As we walked along, a woman caught my eye as I was inspecting a number of belts she had on display. She was removing something that looked like a early 2000s brick cell phone from a black canvas carrying case. As she removed it and brought it toward me, I became more interested. Was it a cell phone? Or perhaps a rechargeable battery of some kind? I put my face a little closer. She then pressed a button on the side and a giant arc of electricity burst between two metal contacts on one side. Along with the arc came a haunting sizzling noise that sent a rush of chills up and down my spine. I hopped back in surprise and fright. It was a very large and scary taser.
She giggled at my response and apologized for scaring me. She explained that I could buy it for $20 if I liked. I declined, attempting to be both polite and to indicate that I completely abhorred such devices.
Finally, we selected a number of items from the market (a small, cell phone-sized equipment pouch, a kind of military fanny pack, a belt, a mosquito hammock, and an embroidered military hat) and a number of patches. With these we returned to our friend, who had so kindly watched the Speed TRs for us while we were shopping.
We asked her whether her shop could apply these patches and embroider the top of the fanny pack to customize them for Project K9.
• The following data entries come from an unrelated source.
(** [Dispatch] returns nil exactly when a dial succeeded, the account of
    the picked user is a Shadowsocks account, and the writes of the
    request phase succeeded: in stream mode the header (with a non-nil
    body writer) and the payload, in datagram mode the first packet. *)
Theorem Dispatch_returns_nil_iff this destination payload ray :
  let r := Dispatch this destination payload ray in
  r.1 = Returned None ↔
  ∃ sv c a req,
    server r.2 = Some sv ∧ conn r.2 = Some c ∧
    GetTypedAccount w (PickUser w sv) = inl (protocol.IsShadowsocks a) ∧
    request r.2 = Some req ∧
    (protocol.Command req = protocol.RequestCommandTCP →
       ∃ bw, WriteTCPRequest w req c = (Some bw, None) ∧
             Write w (TCPBody bw) payload = None) ∧
    (protocol.Command req = protocol.RequestCommandUDP →
       Write w (UDPWriter c req) payload = None).
Proof.
  intros r. split.
  - subst r. rewrite Dispatch_unfold.
    destruct (dial_phase w this _ _) as [r f0] eqn:Hdial.
    apply dial_phase_frame in Hdial as (Hd & Hrq & _ & Hc).
    destruct f0 as [p n sv0 c0 rq tr df]; simpl in Hd, Hrq, Hc; subst df rq.
    destruct r as [[e'|]|o]; [done| |by destruct Hc as [-> _]].
    run_request; intros [= ]; eexists _, _, _, _.
    all: split_and!; try reflexivity; try eassumption; try done; cbn.
    all: intros _; eexists; split; eassumption.
  - intros (sv & c & a & req & Hs & Hc & Ha & Hreq & HT & HU). revert Hreq HT HU.
    destruct (Dispatch_dialled _ _ _ _ _ _ _ _ _ Hs Hc) as (p & n & tr & Hall & Hr).
    subst r. rewrite Hr. clear Hr Hs Hc.
    unfold_request. rewrite Ha. unfold_request.
    destruct (decide (v2net.network destination = v2net.Network_TCP)) as [Hnet|Hnet].
    + destruct (decide (_ ∨ _)) as [Hota|Hota]; unfold_request.
      all: destruct (decide (_ = _)); [|done]; unfold_request.
      all: destruct (WriteTCPRequest w _ c) as [[b|] [?|]] eqn:HW; unfold_request.
      all: try (destruct (Write w (TCPBody b) payload) eqn:HWr; unfold_request).
      all: try (destruct (decide (_ = _)); [done|]; unfold_request).
      all: intros [= <-] HT _; destruct HT as (bw & HT1 & HT2); [done|].
      all: rewrite HW in HT1; try congruence.
    + destruct (decide (_ ∨ _)) as [Hota|Hota]; unfold_request.
      all: destruct (decide (_ = _)); [done|]; unfold_request.
      all: destruct (decide (_ = _)); [|done]; unfold_request.
      all: destruct (Write w _ _) eqn:HWr; unfold_request.
      all: intros [= <-] _ HU; specialize (HU eq_refl); congruence.
Qed.

(** Every error [Dispatch] returns is one of four wrapped messages, each
    with its cause: no dial succeeded; the account could not be resolved;
    in stream mode the header could not be written; the payload could not
    be written. *)
Theorem Dispatch_error_causes this destination payload ray msg :
  let r := Dispatch this destination payload ray in
  r.1 = Returned (Some msg) →
  (∃ e, msg = "Shadowsocks|Client: Failed to find an available destination:" +:+ e ∧
        conn r.2 = None) ∨
  (∃ sv e, msg = "Shadowsocks|Client: Failed to get a valid user account: " +:+ e ∧
           server r.2 = Some sv ∧ GetTypedAccount w (PickUser w sv) = inr e) ∨
  (∃ req c bw e, msg = "Shadowsock|Client: Failed to write request: " +:+ e ∧
                 request r.2 = Some req ∧ conn r.2 = Some c ∧
                 v2net.network destination = v2net.Network_TCP ∧
                 WriteTCPRequest w req c = (Some bw, Some e)) ∨
  (∃ req c e, msg = "Shadowsocks|Client: Failed to write payload: " +:+ e ∧
              request r.2 = Some req ∧ conn r.2 = Some c ∧
              ((∃ bw, WriteTCPRequest w req c = (Some bw, None) ∧
                      Write w (TCPBody bw) payload = Some e) ∨
               (v2net.network destination ≠ v2net.Network_TCP ∧
                Write w (UDPWriter c req) payload = Some e))).
Proof.
  simpl. rewrite Dispatch_unfold.
  destruct (dial_phase w this _ _) as [r f0] eqn:Hdial.
  apply dial_phase_frame in Hdial as (Hd & Hrq & _ & Hc).
  destruct f0 as [p n sv0 c0 rq tr df]; simpl in Hd, Hrq, Hc; subst df rq.
  destruct r as [[e'|]|o].
  - simpl. intros [= <-]. left. eauto.
  - run_request; intros [= <-].
    all: first
      [ solve [right; left; eexists _, _; split_and!;
               [reflexivity|reflexivity|eassumption]]
      | solve [right; right; left; eexists _, _, _, _; split_and!;
               [reflexivity|reflexivity|reflexivity|assumption|eassumption]]
      | solve [right; right; right; eexists _, _, _; split_and!;
               [reflexivity|reflexivity|reflexivity|
                left; eexists; split; eassumption]]
      | solve [right; right; right; eexists _, _, _; split_and!;
               [reflexivity|reflexivity|reflexivity|
                right; split; [assumption|eassumption]]] ].
  - destruct Hc as [-> _]. done.
Qed.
This she arranged for us at great speed and astonishingly tiny expense.
Thanking her most heartily, we took our belongings and headed for the post office. Part way through the ride, we noticed the sun was sinking low, and realized the post office would most certainly be closed by this point.
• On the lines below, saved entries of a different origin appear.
(** The number of groups is not checked: for two or more groups of one to
    four hexadecimal digits, without [::], the key is the padded decimal
    text of the groups read in base 65536, however many there are. *)
Lemma colon_hex_key (gs : list string) :
  (2 <= List.length gs)%nat ->
  Forall (fun g => Spec.is_group_text g = true) gs ->
  ipToPaddedDecimal (Spec.colon_hex gs)
  = inr (padStart (toString (Spec.ipv6_value (map Spec.group_value gs))) 39 "0").
Proof.
  intros Hlen HF.
  pose proof (colon_hex_no_pair gs HF) as Hpair.
  pose proof (groups_are_hex gs HF) as Hhex.
  assert (Hsplit : split (Spec.colon_hex gs) ":" = gs).
  { apply split_colon_hex; [|assumption]. intros ->. cbn in Hlen. lia. }
  destruct gs as [|g [|g' gs]]; try (cbn in Hlen; lia).
  inversion HF as [|? ? Hg HF']; subst.
  destruct (group_text_facts g Hg) as [Hghex Hglen].
  destruct g as [|h t]; [cbn in Hglen; lia|].
  assert (Hcolon : includes (Spec.colon_hex (String h t :: g' :: gs)) ":" = true).
  { rewrite colon_hex_cons. apply includes_char. }
  assert (H4 : isIPv4 (Spec.colon_hex (String h t :: g' :: gs)) = false).
  { destruct (isIPv4 _) eqn:E; [|reflexivity].
    apply isIPv4_no_colon in E. congruence. }
  unfold ipToPaddedDecimal. rewrite H4, isIPv6_is_includes, Hcolon.
  destruct (colon_hex_head h t (g' :: gs)) as [s Hs].
  cbn [all_chars] in Hghex. apply andb_true_iff in Hghex as [Hh _].
  rewrite (ipv6ToDecimal_general _ h s Hs Hh).
  unfold sum_of_groups, normalizeIPv6. rewrite Hpair, Hsplit. cbn [bind ret].
  set (padded := map (fun part => padStart part 4 "0") (String h t :: g' :: gs)).
  assert (Hpadded : Forall (fun p => all_chars is_hex_digit p = true
                                     /\ (1 <= String.length p)%nat) padded).
  { unfold padded. apply Forall_map. revert HF. apply Forall_impl.
    intros a Ha. destruct (padded_group a Ha) as (A & B & _). auto. }
  fold (Spec.colon_hex padded).
  rewrite split_colon_hex.
  - rewrite fold_groups_hex by assumption. cbn [bind]. unfold ret. f_equal.
    replace (map (hexadecimal_value 0) padded)
      with (map Spec.group_value (String h t :: g' :: gs)); [reflexivity|].
    unfold padded. rewrite map_map. apply map_ext_in.
    intros a Ha. symmetry. apply padded_group.
    rewrite Forall_forall in HF. now apply HF.
  - unfold padded. discriminate.
  - revert Hpadded. apply Forall_impl. tauto.
Qed.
So instead we wheeled Phnom Penh aimlessly until we found a street restaurant full of people squatting on tiny red plastic stools and eating what looked like garlic bread, fried meat and cole slaw.
And sure enough, this was more or less what the restaurant served. There was no menu, but we were able to communicate our wishes pretty easily, since everyone was eating the exact same thing. It was delicious and markedly different from anything we had eaten to date. There was even a kind of baked-beans-esque condiment that accompanied the bread. I might even dare say this meal shared more in common with down-home Iowa cooking than any we had hitherto discovered in Southeast Asia.
Quite satisfied, we headed back to the Hotel Amari Watergate to get a little rest. Having not yet sent the package off for K9, we were still behind schedule for Phnom Penh, and tomorrow would need to be a sprint to the finish line. Phnom Penh was treating us well though, and we had every reason to believe the pieces would fall right into place.
Comments
I’m not sure whether a “vile” of liquor was meant as a pun, or just a misspelling, but it certainly fit that particular vial! And from the photo in this post, it would seem you found the supplier for “Monster Garage!”